» **Records shown**:

########################################

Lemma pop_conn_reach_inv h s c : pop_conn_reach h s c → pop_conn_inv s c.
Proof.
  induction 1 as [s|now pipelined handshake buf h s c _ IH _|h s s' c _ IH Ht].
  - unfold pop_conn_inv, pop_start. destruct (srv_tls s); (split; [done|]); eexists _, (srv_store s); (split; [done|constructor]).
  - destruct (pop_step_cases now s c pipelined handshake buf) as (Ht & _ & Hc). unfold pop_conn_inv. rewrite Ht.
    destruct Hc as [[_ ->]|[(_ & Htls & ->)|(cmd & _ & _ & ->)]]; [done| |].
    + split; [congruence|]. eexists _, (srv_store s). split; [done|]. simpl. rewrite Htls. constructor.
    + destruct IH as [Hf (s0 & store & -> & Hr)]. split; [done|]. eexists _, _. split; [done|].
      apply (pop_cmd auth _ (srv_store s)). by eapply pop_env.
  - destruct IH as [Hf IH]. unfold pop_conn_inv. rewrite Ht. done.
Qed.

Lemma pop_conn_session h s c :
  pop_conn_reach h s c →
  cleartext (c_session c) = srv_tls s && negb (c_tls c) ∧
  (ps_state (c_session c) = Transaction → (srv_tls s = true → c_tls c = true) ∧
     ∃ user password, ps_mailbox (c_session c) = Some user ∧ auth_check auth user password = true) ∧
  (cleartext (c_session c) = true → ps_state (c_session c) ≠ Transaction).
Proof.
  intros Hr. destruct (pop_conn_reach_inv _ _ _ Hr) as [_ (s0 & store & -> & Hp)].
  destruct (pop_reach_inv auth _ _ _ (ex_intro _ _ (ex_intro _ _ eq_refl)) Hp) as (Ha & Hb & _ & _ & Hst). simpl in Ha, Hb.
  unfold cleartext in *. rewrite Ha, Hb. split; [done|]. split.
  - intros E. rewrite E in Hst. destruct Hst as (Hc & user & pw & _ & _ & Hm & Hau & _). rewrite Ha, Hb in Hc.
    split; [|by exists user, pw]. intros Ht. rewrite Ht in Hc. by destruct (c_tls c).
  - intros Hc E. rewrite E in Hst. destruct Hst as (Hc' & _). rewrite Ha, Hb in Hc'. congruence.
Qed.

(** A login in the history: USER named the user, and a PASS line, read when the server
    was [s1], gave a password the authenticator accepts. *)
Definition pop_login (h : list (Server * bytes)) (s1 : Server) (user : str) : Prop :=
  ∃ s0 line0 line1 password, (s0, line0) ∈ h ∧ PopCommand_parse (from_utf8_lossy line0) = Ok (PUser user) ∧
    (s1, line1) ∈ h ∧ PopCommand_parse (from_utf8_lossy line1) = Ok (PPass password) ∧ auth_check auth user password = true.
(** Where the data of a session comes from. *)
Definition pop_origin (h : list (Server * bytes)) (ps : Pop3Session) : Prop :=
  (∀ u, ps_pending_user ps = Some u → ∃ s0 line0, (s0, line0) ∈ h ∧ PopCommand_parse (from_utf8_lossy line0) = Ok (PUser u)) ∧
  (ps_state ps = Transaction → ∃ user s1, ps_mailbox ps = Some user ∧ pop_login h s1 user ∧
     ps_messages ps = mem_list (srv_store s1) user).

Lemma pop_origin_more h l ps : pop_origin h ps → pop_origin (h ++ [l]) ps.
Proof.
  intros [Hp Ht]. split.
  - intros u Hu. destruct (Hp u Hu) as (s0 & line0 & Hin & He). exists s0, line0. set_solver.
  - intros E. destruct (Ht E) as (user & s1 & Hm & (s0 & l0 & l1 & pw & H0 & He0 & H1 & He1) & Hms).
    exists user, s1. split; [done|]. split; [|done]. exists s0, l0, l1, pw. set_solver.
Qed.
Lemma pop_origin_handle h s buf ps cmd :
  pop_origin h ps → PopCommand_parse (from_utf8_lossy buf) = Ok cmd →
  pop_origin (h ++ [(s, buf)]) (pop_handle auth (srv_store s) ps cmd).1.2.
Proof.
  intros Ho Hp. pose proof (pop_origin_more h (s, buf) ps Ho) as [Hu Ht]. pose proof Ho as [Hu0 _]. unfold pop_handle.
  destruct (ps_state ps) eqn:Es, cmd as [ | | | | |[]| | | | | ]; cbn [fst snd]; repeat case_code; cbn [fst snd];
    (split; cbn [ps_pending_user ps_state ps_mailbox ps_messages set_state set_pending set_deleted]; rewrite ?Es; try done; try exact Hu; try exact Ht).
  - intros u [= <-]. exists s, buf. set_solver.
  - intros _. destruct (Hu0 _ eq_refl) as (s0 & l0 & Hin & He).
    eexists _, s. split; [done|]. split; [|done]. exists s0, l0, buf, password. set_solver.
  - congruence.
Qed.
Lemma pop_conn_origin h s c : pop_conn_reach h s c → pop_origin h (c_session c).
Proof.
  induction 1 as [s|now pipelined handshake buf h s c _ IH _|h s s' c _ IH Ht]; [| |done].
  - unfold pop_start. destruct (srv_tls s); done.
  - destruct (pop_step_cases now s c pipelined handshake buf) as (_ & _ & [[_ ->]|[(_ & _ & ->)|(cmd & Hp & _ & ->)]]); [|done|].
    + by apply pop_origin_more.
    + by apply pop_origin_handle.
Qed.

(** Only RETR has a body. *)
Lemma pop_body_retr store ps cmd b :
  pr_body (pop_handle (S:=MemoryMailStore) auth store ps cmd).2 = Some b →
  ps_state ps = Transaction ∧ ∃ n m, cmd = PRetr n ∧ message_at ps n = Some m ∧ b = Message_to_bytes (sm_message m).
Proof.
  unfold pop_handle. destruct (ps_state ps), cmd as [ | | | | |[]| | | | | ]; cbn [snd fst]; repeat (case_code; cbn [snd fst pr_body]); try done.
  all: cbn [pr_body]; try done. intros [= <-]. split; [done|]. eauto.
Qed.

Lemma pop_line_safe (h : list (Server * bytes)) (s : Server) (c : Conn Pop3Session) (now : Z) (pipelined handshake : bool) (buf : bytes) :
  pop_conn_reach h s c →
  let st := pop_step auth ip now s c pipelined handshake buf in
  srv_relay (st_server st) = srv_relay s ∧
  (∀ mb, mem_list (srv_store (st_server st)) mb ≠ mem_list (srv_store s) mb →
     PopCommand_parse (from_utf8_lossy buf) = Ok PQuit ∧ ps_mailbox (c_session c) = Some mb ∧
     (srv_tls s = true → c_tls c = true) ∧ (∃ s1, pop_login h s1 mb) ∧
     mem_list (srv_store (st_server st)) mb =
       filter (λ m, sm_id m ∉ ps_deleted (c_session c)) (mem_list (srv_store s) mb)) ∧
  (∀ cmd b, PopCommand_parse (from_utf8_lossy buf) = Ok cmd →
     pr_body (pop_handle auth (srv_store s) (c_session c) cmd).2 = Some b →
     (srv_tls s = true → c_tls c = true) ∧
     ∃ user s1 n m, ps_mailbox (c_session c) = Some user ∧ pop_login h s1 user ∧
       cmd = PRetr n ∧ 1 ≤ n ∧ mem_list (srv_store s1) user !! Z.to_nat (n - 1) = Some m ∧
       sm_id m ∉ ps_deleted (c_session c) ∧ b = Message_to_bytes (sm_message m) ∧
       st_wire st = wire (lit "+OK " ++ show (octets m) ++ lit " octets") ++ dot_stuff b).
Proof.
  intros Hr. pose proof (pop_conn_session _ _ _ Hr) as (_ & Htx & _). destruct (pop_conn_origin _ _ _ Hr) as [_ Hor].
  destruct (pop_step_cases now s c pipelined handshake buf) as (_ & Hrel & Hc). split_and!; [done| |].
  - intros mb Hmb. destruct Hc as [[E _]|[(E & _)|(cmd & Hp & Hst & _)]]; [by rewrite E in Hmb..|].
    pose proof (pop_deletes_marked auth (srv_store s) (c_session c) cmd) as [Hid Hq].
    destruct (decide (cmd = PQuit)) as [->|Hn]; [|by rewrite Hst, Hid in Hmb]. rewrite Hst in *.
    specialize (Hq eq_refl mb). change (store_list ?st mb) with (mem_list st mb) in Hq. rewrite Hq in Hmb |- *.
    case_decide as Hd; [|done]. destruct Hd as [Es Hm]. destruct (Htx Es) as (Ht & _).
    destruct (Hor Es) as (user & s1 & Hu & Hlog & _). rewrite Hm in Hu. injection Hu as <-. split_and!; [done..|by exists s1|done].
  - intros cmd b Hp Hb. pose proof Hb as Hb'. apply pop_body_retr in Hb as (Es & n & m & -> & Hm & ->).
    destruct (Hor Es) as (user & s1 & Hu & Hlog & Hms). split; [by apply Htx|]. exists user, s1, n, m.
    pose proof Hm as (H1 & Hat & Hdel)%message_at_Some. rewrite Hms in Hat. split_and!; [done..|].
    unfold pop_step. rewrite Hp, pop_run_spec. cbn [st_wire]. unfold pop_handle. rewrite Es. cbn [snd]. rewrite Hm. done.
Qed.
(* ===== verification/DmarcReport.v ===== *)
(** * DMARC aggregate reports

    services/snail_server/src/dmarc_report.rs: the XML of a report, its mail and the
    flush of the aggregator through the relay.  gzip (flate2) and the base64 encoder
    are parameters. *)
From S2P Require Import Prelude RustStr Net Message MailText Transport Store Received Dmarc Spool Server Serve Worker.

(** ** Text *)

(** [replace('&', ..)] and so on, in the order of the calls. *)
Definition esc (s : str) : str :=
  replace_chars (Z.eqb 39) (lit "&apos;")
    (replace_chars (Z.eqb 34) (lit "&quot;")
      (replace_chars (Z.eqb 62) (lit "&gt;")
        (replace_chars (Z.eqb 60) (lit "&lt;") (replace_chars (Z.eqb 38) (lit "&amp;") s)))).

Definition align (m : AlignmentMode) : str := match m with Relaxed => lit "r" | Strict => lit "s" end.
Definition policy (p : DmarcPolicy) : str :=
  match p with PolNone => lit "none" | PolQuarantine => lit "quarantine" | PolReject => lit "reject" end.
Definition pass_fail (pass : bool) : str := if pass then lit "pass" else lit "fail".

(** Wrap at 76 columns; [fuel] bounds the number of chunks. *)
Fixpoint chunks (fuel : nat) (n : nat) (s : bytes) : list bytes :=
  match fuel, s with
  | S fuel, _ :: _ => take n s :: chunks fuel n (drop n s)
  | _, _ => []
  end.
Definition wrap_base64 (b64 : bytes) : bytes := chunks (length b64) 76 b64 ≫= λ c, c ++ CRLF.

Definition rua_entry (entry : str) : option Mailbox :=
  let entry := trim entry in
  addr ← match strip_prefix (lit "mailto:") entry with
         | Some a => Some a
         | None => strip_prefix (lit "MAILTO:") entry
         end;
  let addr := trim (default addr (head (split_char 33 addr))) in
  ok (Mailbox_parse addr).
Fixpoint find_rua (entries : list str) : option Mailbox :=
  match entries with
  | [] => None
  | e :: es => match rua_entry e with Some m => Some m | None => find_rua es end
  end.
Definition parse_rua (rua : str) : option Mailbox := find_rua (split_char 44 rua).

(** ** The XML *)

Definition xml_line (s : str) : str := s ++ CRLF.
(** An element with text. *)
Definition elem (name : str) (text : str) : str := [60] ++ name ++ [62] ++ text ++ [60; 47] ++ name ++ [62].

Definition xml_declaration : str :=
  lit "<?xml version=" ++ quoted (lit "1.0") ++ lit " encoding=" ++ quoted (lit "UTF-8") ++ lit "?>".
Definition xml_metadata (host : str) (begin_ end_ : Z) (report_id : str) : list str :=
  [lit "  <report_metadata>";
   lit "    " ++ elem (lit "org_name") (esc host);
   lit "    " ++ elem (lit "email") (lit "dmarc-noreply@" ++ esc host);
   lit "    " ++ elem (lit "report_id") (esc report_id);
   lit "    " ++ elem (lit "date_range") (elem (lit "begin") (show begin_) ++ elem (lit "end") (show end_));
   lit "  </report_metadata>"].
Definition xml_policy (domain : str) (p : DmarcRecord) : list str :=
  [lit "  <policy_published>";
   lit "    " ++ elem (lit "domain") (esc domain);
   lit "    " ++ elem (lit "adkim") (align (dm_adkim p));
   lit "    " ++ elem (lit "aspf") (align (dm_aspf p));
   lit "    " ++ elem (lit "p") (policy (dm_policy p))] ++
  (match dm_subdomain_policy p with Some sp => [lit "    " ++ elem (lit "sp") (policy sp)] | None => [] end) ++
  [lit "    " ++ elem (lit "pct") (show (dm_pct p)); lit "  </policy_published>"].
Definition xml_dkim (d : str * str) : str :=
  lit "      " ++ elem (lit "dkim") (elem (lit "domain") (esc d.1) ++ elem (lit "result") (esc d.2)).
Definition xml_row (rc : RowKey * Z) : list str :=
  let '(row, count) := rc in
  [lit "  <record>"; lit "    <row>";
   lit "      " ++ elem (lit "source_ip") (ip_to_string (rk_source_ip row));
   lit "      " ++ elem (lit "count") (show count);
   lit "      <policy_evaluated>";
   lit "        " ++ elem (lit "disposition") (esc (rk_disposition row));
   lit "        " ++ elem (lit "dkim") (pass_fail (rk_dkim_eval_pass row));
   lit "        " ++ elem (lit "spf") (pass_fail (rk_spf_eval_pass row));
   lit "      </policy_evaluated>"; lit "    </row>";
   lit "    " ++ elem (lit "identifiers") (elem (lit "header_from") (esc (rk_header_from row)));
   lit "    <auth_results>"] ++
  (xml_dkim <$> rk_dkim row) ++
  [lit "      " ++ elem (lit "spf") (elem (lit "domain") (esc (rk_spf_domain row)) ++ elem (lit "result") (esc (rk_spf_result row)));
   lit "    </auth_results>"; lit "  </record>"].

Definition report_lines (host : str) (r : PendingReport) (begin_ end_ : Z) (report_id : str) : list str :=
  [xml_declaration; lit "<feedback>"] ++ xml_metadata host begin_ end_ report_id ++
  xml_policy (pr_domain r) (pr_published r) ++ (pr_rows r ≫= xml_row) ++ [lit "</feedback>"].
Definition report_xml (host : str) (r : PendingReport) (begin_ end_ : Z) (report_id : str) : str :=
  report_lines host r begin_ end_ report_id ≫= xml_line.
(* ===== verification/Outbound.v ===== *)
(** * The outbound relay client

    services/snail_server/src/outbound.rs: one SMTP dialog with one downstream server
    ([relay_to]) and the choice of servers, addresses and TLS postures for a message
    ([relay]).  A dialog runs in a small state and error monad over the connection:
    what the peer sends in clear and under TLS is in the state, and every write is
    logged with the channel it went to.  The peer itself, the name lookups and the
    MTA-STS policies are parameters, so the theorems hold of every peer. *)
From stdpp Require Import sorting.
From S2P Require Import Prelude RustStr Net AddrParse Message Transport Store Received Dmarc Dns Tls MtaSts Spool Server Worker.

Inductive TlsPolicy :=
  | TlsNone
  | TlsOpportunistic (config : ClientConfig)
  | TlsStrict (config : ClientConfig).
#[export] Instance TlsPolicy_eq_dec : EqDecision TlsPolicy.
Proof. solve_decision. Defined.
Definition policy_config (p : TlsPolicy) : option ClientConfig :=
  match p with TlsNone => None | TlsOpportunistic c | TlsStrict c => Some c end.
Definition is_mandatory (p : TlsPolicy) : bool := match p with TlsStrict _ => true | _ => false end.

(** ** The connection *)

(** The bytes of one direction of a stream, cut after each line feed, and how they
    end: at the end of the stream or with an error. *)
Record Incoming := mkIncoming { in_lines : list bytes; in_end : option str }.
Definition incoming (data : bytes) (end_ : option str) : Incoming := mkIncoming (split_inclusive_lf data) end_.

########################################

» **Assignment**: Would you copy, word for word, only the lines from the start of the listing to the one that contains "- unfold pop_conn_inv, pop_start.", both included?

» **Task result**:
Lemma pop_conn_reach_inv h s c : pop_conn_reach h s c → pop_conn_inv s c.
Proof.
  induction 1 as [s|now pipelined handshake buf h s c _ IH _|h s s' c _ IH Ht].
  - unfold pop_conn_inv, pop_start. destruct (srv_tls s); (split; [done|]); eexists _, (srv_store s); (split; [done|constructor]).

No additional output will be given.